● Assignment
Check each line of the records below and collect those that include the word "written".

(Items listed in a dataset)
==*==
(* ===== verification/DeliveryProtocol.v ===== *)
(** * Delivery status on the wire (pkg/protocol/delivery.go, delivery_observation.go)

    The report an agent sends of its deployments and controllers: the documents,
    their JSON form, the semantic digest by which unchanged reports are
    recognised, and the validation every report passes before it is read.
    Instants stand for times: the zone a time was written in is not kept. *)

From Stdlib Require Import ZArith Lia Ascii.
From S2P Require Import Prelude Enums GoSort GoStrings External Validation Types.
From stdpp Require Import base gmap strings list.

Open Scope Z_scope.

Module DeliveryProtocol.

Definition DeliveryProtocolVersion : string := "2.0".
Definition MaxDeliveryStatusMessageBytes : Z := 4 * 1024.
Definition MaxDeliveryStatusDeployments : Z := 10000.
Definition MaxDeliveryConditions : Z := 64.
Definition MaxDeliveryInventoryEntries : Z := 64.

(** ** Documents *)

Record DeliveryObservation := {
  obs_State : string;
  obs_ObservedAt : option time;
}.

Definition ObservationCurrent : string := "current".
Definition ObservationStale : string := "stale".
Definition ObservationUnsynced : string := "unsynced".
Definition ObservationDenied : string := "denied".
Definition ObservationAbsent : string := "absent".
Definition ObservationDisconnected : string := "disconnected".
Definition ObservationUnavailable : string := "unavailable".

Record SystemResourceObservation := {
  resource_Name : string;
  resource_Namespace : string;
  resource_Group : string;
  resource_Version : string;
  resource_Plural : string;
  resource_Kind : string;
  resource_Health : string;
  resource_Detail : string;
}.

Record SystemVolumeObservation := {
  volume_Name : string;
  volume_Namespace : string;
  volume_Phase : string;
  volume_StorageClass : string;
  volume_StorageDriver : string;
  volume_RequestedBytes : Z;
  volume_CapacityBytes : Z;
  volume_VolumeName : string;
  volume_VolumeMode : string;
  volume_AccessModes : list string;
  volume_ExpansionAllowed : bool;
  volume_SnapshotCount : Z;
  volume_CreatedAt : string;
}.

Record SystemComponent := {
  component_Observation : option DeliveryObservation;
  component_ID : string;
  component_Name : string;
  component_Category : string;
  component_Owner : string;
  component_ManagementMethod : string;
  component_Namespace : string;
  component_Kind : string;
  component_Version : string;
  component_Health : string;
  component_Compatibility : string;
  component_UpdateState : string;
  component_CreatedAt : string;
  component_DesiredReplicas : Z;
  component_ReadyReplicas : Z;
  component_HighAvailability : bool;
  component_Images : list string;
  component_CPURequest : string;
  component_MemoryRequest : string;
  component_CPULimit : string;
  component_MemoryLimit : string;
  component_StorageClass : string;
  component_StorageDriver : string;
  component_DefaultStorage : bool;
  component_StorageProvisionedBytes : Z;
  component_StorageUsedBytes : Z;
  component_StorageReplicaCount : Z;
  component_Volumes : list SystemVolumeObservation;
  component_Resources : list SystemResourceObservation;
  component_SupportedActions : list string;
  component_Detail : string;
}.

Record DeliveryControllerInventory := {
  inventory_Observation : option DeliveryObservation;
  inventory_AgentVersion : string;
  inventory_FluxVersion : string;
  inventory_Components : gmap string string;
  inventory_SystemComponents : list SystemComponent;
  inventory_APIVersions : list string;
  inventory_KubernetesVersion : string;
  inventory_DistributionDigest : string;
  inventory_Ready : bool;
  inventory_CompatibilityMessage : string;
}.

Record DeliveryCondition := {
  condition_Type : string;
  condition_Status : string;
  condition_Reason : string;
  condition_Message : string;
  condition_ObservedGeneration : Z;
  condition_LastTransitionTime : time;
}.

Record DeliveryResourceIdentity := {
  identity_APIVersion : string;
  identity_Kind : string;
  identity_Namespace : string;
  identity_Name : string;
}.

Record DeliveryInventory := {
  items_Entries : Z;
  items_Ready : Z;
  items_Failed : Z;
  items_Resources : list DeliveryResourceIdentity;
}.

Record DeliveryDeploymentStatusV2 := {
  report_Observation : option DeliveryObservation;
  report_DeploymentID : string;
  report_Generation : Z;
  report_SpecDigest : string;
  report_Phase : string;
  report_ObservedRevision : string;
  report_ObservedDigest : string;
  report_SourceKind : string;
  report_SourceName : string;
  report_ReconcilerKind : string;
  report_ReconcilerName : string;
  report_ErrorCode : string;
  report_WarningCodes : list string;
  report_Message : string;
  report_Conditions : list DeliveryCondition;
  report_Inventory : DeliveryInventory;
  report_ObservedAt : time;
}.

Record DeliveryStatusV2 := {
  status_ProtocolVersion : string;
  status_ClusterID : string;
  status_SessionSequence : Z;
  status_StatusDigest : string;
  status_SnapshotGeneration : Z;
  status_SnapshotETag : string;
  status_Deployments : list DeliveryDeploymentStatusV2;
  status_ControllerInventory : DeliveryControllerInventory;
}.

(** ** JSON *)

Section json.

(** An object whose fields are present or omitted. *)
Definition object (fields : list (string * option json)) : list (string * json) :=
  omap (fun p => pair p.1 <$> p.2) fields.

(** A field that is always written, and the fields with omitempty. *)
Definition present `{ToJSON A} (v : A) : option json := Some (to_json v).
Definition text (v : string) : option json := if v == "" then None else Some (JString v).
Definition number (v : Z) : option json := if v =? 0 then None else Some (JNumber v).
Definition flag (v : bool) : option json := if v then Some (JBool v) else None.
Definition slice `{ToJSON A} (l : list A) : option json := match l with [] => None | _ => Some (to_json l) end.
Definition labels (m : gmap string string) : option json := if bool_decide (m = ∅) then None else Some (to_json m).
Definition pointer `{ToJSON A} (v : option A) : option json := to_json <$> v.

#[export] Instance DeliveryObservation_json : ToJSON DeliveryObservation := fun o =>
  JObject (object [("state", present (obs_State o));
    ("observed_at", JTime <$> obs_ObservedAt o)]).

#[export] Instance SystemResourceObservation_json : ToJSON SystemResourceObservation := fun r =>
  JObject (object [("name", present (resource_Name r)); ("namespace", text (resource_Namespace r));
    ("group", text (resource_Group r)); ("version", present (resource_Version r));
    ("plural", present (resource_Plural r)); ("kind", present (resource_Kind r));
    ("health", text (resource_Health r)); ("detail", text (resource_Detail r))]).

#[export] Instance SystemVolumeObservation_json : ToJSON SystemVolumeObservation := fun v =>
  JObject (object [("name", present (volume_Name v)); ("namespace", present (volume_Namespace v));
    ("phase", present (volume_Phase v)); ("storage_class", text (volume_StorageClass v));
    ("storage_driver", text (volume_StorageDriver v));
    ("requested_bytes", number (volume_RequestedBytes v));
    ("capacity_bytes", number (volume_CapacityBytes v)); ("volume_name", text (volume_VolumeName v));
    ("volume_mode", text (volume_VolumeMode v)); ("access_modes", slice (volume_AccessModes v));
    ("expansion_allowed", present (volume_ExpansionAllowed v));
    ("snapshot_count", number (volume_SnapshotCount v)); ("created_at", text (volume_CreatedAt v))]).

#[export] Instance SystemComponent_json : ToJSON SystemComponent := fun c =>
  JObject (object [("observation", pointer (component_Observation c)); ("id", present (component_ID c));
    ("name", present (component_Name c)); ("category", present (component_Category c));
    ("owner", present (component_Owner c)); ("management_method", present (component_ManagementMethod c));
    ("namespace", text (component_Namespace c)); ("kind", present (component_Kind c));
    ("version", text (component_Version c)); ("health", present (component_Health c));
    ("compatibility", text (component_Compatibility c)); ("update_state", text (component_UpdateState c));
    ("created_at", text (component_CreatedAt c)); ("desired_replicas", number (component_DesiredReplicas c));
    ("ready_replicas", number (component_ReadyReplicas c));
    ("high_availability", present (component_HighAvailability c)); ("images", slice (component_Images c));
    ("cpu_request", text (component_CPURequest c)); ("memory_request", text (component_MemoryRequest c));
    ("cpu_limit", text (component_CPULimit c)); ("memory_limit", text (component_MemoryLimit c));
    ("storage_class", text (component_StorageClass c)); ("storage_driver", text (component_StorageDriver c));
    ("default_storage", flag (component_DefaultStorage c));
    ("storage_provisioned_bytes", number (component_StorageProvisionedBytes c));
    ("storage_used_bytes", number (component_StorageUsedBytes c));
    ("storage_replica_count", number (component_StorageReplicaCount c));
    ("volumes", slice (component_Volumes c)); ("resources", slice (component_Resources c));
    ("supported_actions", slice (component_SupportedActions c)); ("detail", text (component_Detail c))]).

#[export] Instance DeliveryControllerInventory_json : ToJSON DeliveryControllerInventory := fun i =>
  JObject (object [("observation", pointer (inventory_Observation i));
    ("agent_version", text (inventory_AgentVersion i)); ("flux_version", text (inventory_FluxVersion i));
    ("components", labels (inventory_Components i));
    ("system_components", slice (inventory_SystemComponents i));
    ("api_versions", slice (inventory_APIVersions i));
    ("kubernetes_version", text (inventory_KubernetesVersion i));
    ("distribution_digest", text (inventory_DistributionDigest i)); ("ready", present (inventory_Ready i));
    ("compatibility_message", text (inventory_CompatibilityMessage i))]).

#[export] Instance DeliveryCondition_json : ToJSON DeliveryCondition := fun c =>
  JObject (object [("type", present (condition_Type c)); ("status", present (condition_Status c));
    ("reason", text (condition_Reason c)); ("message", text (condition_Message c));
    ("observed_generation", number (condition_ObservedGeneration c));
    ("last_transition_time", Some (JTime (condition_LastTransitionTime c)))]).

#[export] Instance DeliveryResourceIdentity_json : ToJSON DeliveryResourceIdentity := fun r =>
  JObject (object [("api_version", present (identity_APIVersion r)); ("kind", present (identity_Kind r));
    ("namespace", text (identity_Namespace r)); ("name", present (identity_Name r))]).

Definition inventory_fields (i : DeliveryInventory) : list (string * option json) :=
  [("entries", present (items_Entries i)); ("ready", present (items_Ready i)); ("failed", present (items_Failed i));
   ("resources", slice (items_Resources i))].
==*==
● The completed task
    Instants stand for times: the zone a time was written in is not kept. *)
(** A field that is always written, and the fields with omitempty. *)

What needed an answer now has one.